Dracula: A Comedy of Terrors

By Gordon Greenberg and Steve Rosen

 

My thoughts on Dracula: A Comedy of Terrors or…a bat out of hell goes for your “jokeular” vein

“To die laughing must be the most glorious of all deaths” Edgar Allan Poe

So sayeth Mr. Poe who could never have imagined the killer, gender bending, raucous, non-stop hilarity of Dracula : A Comedy of Terrors currently being staged by Dallas Theater Center at the Kalita Humphreys Theater. This inspired madness is directed by Blake Hackler at a breakneck pace that literally leaves you gasping for air. The sight gags, quick changes, one liners, puns, and double entendres are endless in this send up of the Dracula legend.

The action which moves from Transylvania to the British countryside to London is represented by the dark Gothic set by Dahlia Al-Habieli and deftly evokes every Dracula film you’ve ever seen. Nicole Iannaccone ‘s wonderfully dramatic lighting and Joshua Nguyen’s sound complete the foreboding atmosphere. There’s also crazy good work from Cole McCarty who designed the costumes, wigs, hair, and makeup.

Donning those costumes are five actors with boundless energy and who know a “fang” or two about comedy. Esteban Vilchez is Jonathan Harker, a mild-mannered realtor who comes to Transylvania to make a real estate deal with Count Dracula. Vilchez gives Jonathan a Clark Kentish quality and a nerdy meekness that gives way to a surprising change late in the play.

Jonathan is engaged to the lovely Lucy Westfeldt played by Molly Searcy. Searcy’s Lucy is an independent woman with a scientific curiosity. She is the quintessential old-time heroine, gorgeously coiffed and attired as she discovers more about vampires. Searcy is hilarious calling for “service people” who emerge from backstage to change the scenery and in her determination to awaken some lust in Jonathan.

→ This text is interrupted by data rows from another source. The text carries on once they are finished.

Lemma filter_filter_imp {A} (p q : A -> bool) (xs : list A) :
  (forall x, p x = true -> q x = true) ->
  List.filter p (List.filter q xs) = List.filter p xs.
Proof.
  intros Hpq. induction xs as [|x xs IH]; [reflexivity|]. simpl.
  destruct (q x) eqn:Hq; simpl.
  - rewrite IH. reflexivity.
  - destruct (p x) eqn:Hp; [|exact IH].
    apply Hpq in Hp. congruence.
Qed.

(** X8. The records of other customers never reach a customer's balance:
    two sets of books whose invoices for the customer agree and whose
    transactions with the customer as contact agree give the same
    balance. *)
Theorem calculateCustomerBalance_own_records customerId
    (invoices1 invoices2 : list Invoice.t)
    (transactions1 transactions2 : list Transaction.t) :
  List.filter (fun inv => String.eqb (Invoice.customerId inv) customerId)
    invoices1
  = List.filter (fun inv => String.eqb (Invoice.customerId inv) customerId)
      invoices2 ->
  List.filter (fun t => optStringIs (Transaction.contact t) customerId)
    transactions1
  = List.filter (fun t => optStringIs (Transaction.contact t) customerId)
      transactions2 ->
  BalanceEngine.calculateCustomerBalance customerId invoices1 transactions1
  = BalanceEngine.calculateCustomerBalance customerId invoices2 transactions2.
Proof.
  intros Hinv Htxn. unfold BalanceEngine.calculateCustomerBalance. cbv zeta.
  rewrite <- (filter_filter_imp _
                (fun inv => String.eqb (Invoice.customerId inv) customerId)
                invoices1),
          <- (filter_filter_imp _
                (fun inv => String.eqb (Invoice.customerId inv) customerId)
                invoices2),
          <- (filter_filter_imp _
                (fun t => optStringIs (Transaction.contact t) customerId)
                transactions1),
          <- (filter_filter_imp _
                (fun t => optStringIs (Transaction.contact t) customerId)
                transactions2).
  - rewrite Hinv, Htxn. reflexivity.
  - intros t H. apply andb_true_iff in H as [H _].
    apply andb_true_iff in H as [H _]. exact H.
  - intros t H. apply andb_true_iff in H as [H _].
    apply andb_true_iff in H as [H _]. exact H.
  - intros inv H. apply andb_true_iff in H as [H _]. exact H.
  - intros inv H. apply andb_true_iff in H as [H _]. exact H.
Qed.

Lucy is the daughter of Dr. Westfeldt who deals with patients with psychotic problems and thinks living with them is good therapy. Sally Nystuen Vahle is the doctor…and the patient. That patient is the bug eating straitjacketed Renfield. Watching Vahle make the sometimes instantaneous change from doctor to patient and back again is like watching the best of the classic vaudeville comedians. And when Vahle takes Dr. Westfeldt for a “spin,” well you just have to see it to appreciate it. Comedy gold.

Mina, played by Bob Hess, is the other Westfeldt daughter and to say she is not quite as beautiful as Lucy is an understatement. Think of an oversexed Shirley Temple on steroids and you may get an idea. Everything that comes out of Mina’s mouth is hysterical and Hess has a field day with the character. And, as if that wasn’t enough, after Mina is lost to the undead, Dr. Jean Van Helsing is enlisted to kill Dracula. Hess is the strait-laced and deadpan hysterical Van Helsing. He appears somewhere between Margaret Thatcher and a dour Maggie Smith. The prime of Miss Jean Helsing is not to be missed. Hess has made comedic gender bending into art.

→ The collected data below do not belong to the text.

Lemma metrics_at_subset (d : Dict.t PyObj) (ks : list string) (m : Metric) :
  m ∈ metrics_at d ks -> m ∈ metrics d.
Proof.
  unfold metrics_at, metrics. rewrite !list_elem_of_omap.
  intros (k & _ & Hk). exists (PyMetric m). split; [|reflexivity].
  destruct (Dict.get k d) as [[t|m'|n|]|] eqn:E; try discriminate.
  injection Hk as ->. now apply (get_elem_of_values d k).
Qed.

(** X15. The display policy keeps what the one-model table needs. On
    a mapping with the two reserved strings, the mapping that
    [default_display_filter_function] returns gives a table with the same
    head, whose rows are the metrics under the six canonical keys in the
    canonical order and then the metrics under the other keys, without
    the one under [inference_time]; and when the table of the input is
    returned, so is the table of the filtered mapping. *)
Theorem default_display_filter_function_then_summary
    (tuple : gset string -> list string) (σ : store) (a : loc)
    (d : Dict.t PyObj) (short_print : bool)
    (description_str summary_str name backend : string)
    (Htuple : listing tuple)
    (Ha : σ !! a = Some d)
    (Hname : Dict.get "name" d = Some (PyStr name))
    (Hbackend : Dict.get "backend" d = Some (PyStr backend)) :
  let ks := (order ++ tuple (leftover_set (Dict.keys d)))%list in
  exists (r : loc) (σ' : store) (d' : Dict.t PyObj),
    default_display_filter_function tuple a σ = Ok (r, σ')
    /\ σ' !! r = Some d'
    /\ make_one_model_summary_str d' short_print description_str summary_str
       = (rows ← collect one_model_entry (metrics_at d ks);
          Ok (summary_str ++ one_model_head name backend ++ rows
                ++ one_model_border
                ++ footnote 63 short_print
                     (description_str ++ notes (metrics_at d ks))))
    /\ (returns (make_one_model_summary_str d short_print description_str
                   summary_str) ->
        returns (make_one_model_summary_str d' short_print description_str
                   summary_str)).
Proof.
  intros ks. eexists _, _, _.
  split; [exact (default_display_filter_function_run tuple σ a d Ha)|].
  split; [apply lookup_insert_eq|].
  fold ks.
  assert (Hn : Dict.get "name" (select ks d) = Some (PyStr name)).
  { unfold ks. now rewrite (get_select tuple Htuple). }
  assert (Hb : Dict.get "backend" (select ks d) = Some (PyStr backend)).
  { unfold ks. now rewrite (get_select tuple Htuple). }
  assert (Hm : metrics (select ks d) = metrics_at d ks).
  { unfold ks. rewrite select_eq by now apply NoDup_order_leftovers.
    apply metrics_omap_entry. }
  assert (Hd' :
    make_one_model_summary_str (select ks d) short_print description_str summary_str
    = (rows ← collect one_model_entry (metrics_at d ks);
       Ok (summary_str ++ one_model_head name backend ++ rows
             ++ one_model_border
             ++ footnote 63 short_print
                  (description_str ++ notes (metrics_at d ks))))).
  { rewrite (make_one_model_frame _ _ _ _ _ _ Hn Hb).
    rewrite one_model_rows_collect. cbn zeta. fold (metrics (select ks d)).
    rewrite Hm. destruct (collect one_model_entry _) as [rows|e]; [|reflexivity].
    cbn [mbind result_bind]. now rewrite !append_assoc. }
  split; [exact Hd'|].
  rewrite Hd', (make_one_model_frame _ _ _ _ _ _ Hname Hbackend).
  rewrite one_model_rows_collect. cbn zeta. fold (metrics d).
  intros Hret.
  assert (Hrows : returns (collect one_model_entry (metrics d))).
  { destruct (collect one_model_entry (metrics d)); [now eexists|].
    destruct Hret as [t Ht]. discriminate. }
  destruct (proj2 (collect_returns one_model_entry (metrics_at d ks)))
    as [rows ->]; [|now eexists].
  intros m Hin. apply (proj1 (collect_returns _ _) Hrows).
  now apply (metrics_at_subset d ks).
Qed.

Lemma default_display_filter_function_then_summary_witness :
  exists (r : loc) (σ' : store) (d' : Dict.t PyObj),
    default_display_filter_function elements 1%positive
      {[ 1%positive := [("name", PyStr "m"); ("backend", PyStr "b");
                        ("inference_time", PyMetric (flops None));
                        ("model_size", PyMetric model_size_10)] ]}
    = Ok (r, σ')
    /\ σ' !! r = Some d'
    /\ make_one_model_summary_str d' true "" nl
       = Ok (nl ++ one_model_head "m" "b"
                ++ one_model_line "Model Size (MB)" "             10.0000"
                ++ one_model_border).
Proof.
  destruct (default_display_filter_function_then_summary elements
              {[ 1%positive := [("name", PyStr "m"); ("backend", PyStr "b");
                                ("inference_time", PyMetric (flops None));
                                ("model_size", PyMetric model_size_10)] ]}
              1%positive
              [("name", PyStr "m"); ("backend", PyStr "b");
               ("inference_time", PyMetric (flops None));
               ("model_size", PyMetric model_size_10)]
              true "" nl "m" "b")
    as (r & σ' & d' & Hrun & Hr & Htable & _).
  - intros s. reflexivity.
  - reflexivity.
  - reflexivity.
  - reflexivity.
  - exists r, σ', d'. split; [exact Hrun|]. split; [exact Hr|].
    rewrite Htable. vm_compute. reflexivity.
Defined.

Count Dracula, played by Captain Milbourn, is cocky, self-assured, and out for blood. Milbourn. who is marvelously limber, doesn’t so much walk as slither. There’s even a bit of Eve and the serpent as Dracula tries to seduce Lucy. Milbourn’s Dracula is all tantalizing libido luring victims with wit and sexuality. Dressed in a see through lacy black top, Milbourn’s sexually ambiguous Dracula is otherworldly sensuous, deadly serious, and deadly funny.

There is so much more to Dracula: A Comedy of Terrors than I have revealed here.There is not a minute that goes by without laughter. And that’s “biting” humor. “Stake” your claim to a ticket to this blood lust blast. Now! Before dawn! Warning: garlic and crucifixes will be confiscated at the door.